Événements et spectacles en direct au CNA – mise à jour de septembre 2020.
Christian Tetzlaff ©Giorgia Bertazzi
OCNA à domicile

Bach, Berg et Schubert

Nous sommes heureux de vous présenter deux concerts tirés de nos archives qui ont été dirigés par des chefs extraordinaires. Vous entendrez d’abord notre premier chef invité, John Storgårds, et le violoniste Christian Tetzlaff dans des œuvres de Bach et de Berg lors d’un concert d’octobre 2018. Le renommé chef américain Leonard Slatkin est ensuite mis en vedette dans une symphonie de Schubert qu’il a dirigée avec brio en avril 2010.

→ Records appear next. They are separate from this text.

Lemma in_order_open ended ps p : in_order ended ps -> ended_after ended ps = false -> p ∈ ps -> p.2 = false.
Proof.
  revert ended. induction ps as [|[data fin] ps IH]; intros ended; [by intros _ _ Hp%elem_of_nil|].
  cbn [in_order]. intros [-> H] He [->|Hp]%elem_of_cons; [|by apply (IH fin)].
  cbn. destruct fin; [|done]. destruct ps as [|[? ?] ps]; [done|]. by destruct H.
Qed.

Lemma recv_in_order ps s :
  in_order (RecvStream.recv_finished s) ps ->
  recv_each (map packet_for ps) s =
    (Ok (map (fun p => Some p.1) ps), s <| RecvStream.recv_finished := ended_after (RecvStream.recv_finished s) ps |>).
Proof.
  revert s. induction ps as [|[data fin] ps IH]; intros s; [by destruct s|]. cbn [in_order map recv_each packet_for].
  intros [Hs H]. cbn [packet_for fst snd].
  assert (RecvStream.recv (Some (StreamPacket.Data data fin)) s = (Ok (Some data), s <| RecvStream.recv_finished := fin |>)) as Er.
  { unfold RecvStream.recv. rewrite bind_gets, Hs. destruct fin; [done|]. destruct s. cbn in *. by subst. }
  rewrite (bind_Ok _ _ _ _ _ Er). unfold bind. by rewrite IH.
Qed.

Section driver.
Context {T : Transport} {TL : TransportLaws T} {HO : Connection.HashOrder} {HOL : Connection.HashOrderLaws HO}.
Import Driver.

(** ** A stream, seen from the driver *)

(** It was not opened yet; it has a channel; it has ended. *)
Inductive status : Type := Unopened | Reading (ch : Z) | Ended (ch : Z).

Definition is_ended (st : status) : bool := match st with Ended _ => true | _ => false end.

(** A channel that was handed out and is no other stream's. *)
Definition owned (id ch : Z) (d : t) : Prop :=
  ch < next_channel d /\ forall j, stream_channels d !! j = Some ch -> j = id.

(** What the session [s] and the driver know of the stream. *)
Definition linked (id : Z) (st : status) (s : WtSession.t) (d : t) : Prop :=
  match st with
  | Unopened => WtSession.has_stream id s = false
  | Reading ch => WtSession.has_stream id s = true /\ stream_channels d !! id = Some ch /\ owned id ch d
  | Ended ch => owned id ch d
  end.

Definition seen (st : status) (d : t) : list StreamPacket.t :=
  match st with Unopened => [] | Reading ch | Ended ch => packets ch (effects d) end.

(** From [d] to [d'] the stream got some pieces. *)
Record advanced (id : Z) (ps : list (list Z * bool)) (log : list Effect.t) (st st' : status) (d d' : t) : Prop := {
  adv_log : effects d' = effects d ++ log;
  adv_seen : seen st' d' = seen st d ++ map packet_for ps;
  adv_ended : is_ended st' = ended_after (is_ended st) ps;
  adv_next : next_channel d <= next_channel d';
  adv_status :
    match st with
    | Unopened =>
        match st' with
        | Unopened => True
        | Reading ch | Ended ch => next_channel d <= ch /\ handed id (WtStream.StreamId.is_bidirectional id) ch ∈ log
        end
    | Reading ch => st' = Reading ch \/ st' = Ended ch
    | Ended ch => st' = Ended ch
    end
}.

Lemma ended_after_app ended ps qs : ended_after ended (ps ++ qs) = ended_after (ended_after ended ps) qs.
Proof. apply fold_left_app. Qed.

Lemma advanced_trans id ps qs log log' st st1 st2 d d1 d2 :
  advanced id ps log st st1 d d1 -> advanced id qs log' st1 st2 d1 d2 -> advanced id (ps ++ qs) (log ++ log') st st2 d d2.
Proof.
  intros [L1 S1 E1 N1 T1] [L2 S2 E2 N2 T2]. constructor.
  - by rewrite L2, L1, app_assoc.
  - by rewrite S2, S1, map_app, app_assoc.
  - by rewrite E2, E1, ended_after_app.
  - lia.
  - destruct st as [|ch|ch].
    + destruct st1 as [|c|c]; [destruct st2 as [|c|c]; [done|..]; (split; [lia|apply elem_of_app; right; apply T2])|..].
      * destruct T1 as [? ?]. destruct T2 as [-> | ->]; (split; [done|apply elem_of_app; by left]).
      * destruct T1 as [? ?]. subst st2. split; [done|apply elem_of_app; by left].
    + destruct T1 as [-> | ->]; [done|]. by right.
    + by subst st1.
Qed.

Lemma advanced_refl id st d : advanced id [] [] st st d d.
Proof.
  constructor; [by rewrite app_nil_r|by rewrite app_nil_r|done|lia|]. destruct st; auto.
Qed.

(** The session of the driver plays no part. *)
Lemma advanced_session id ps log st st' d d' s : advanced id ps log st st' (d <| wt_session := s |>) d' -> advanced id ps log st st' d d'.
Proof. intros []. by constructor. Qed.
Lemma linked_session id st s d s0 : linked id st s d -> linked id st s (d <| wt_session := s0 |>).
Proof. by destruct st. Qed.
Lemma private_session d s : private d -> private (d <| wt_session := s |>).
Proof. intros []. by constructor. Qed.

Lemma private_new ch d : private d -> next_channel d <= ch -> packets ch (effects d) = [].
Proof. intros H Hch. apply packets_none. intros p Hp. pose proof (pv_log _ H _ _ Hp). lia. Qed.

(** *** Streams that open *)

Lemma opened_advance id b opened st s s' d d' :
  private d -> dispatched (map (fun i => WtEvent.StreamOpened i b) opened) d d' -> linked id st s d ->
  (forall j, WtSession.has_stream j s' = WtSession.has_stream j s || bool_decide (j ∈ opened)) ->
  (forall j, j ∈ opened -> WtSession.has_stream j s = false /\ WtStream.StreamId.is_bidirectional j = b) ->
  exists st' log, advanced id [] log st st' d d' /\ linked id st' s' d' /\ private d' /\
    stop_sending_sent_streams d' = stop_sending_sent_streams d.
Proof.
  intros Hpv H Hl Hh Ho. destruct (dispatched_opened b opened d d' Hpv H) as (Hpv' & log & (El & Hp & Hs & Hn) & Hids).
  assert (forall ch, ch < next_channel d -> owned id ch d -> owned id ch d') as Hown.
  { intros ch Hch [_ Hj]. split; [lia|]. intros j E. destruct (Hids j) as [Hin Hout]. destruct (decide (j ∈ opened)) as [Hjo|Hjo].
    - destruct (Hin Hjo) as (c & Ec & _ & Hc). rewrite E in Ec. injection Ec as ->. lia.
    - apply Hj. by rewrite <- Hout. }
  assert (forall ch, packets ch (effects d') = packets ch (effects d)) as Hsame by (intros ch; by rewrite El, packets_app, Hp, app_nil_r).
  destruct st as [|ch|ch]; cbn [linked] in Hl.
  - destruct (decide (id ∈ opened)) as [Hid|Hid].
    + destruct (Hids id) as [Hin _]. destruct (Hin Hid) as (ch & Ech & Hhand & Hge). destruct (Ho id Hid) as [_ Hb].
      exists (Reading ch), log. split_and!; [|cbn [linked]|done|done].
      * constructor; [done| |done|done|by rewrite Hb]. cbn [seen]. rewrite Hsame. by rewrite (private_new ch d).
      * split_and!; [rewrite Hh, Hl; by rewrite bool_decide_eq_true_2|done|]. destruct (pv_map _ Hpv' _ _ Ech).
        split; [lia|]. intros j Ej. by apply (pv_apart _ Hpv' _ _ _ Ej Ech).
    + exists Unopened, log. split_and!; [by constructor|cbn [linked]|done|done]. by rewrite Hh, Hl, bool_decide_eq_false_2.
  - destruct Hl as (Hhas & Ech & Hown0). exists (Reading ch), log. split_and!; [|cbn [linked]|done|done].
    + constructor; [done| |done|done|by left]. cbn [seen]. by rewrite Hsame, app_nil_r.
    + split_and!; [by rewrite Hh, Hhas| |apply Hown; [apply Hown0|done]]. destruct (Hids id) as [_ Hout]. rewrite Hout; [done|].
      intros Hid. destruct (Ho id Hid). congruence.
  - exists (Ended ch), log. split_and!; [|apply Hown; [apply Hl|done]|done|done].
    constructor; [done| |done|done|done]. cbn [seen]. by rewrite Hsame, app_nil_r.
Qed.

Surtout reconnu comme directeur musical de l’Orchestre de Philadelphie de 1912 à 1941, Leopold Stokowski a été l’un des chefs d’orchestre les plus influents de sa génération; il a arrangé près de 40 œuvres de J.-S. Bach pour orchestre symphonique moderne, y compris la Partita pour violon seul no 3 avec son Preludio ou premier mouvement animé. La section des violons brille dans ce joyau de virtuosité.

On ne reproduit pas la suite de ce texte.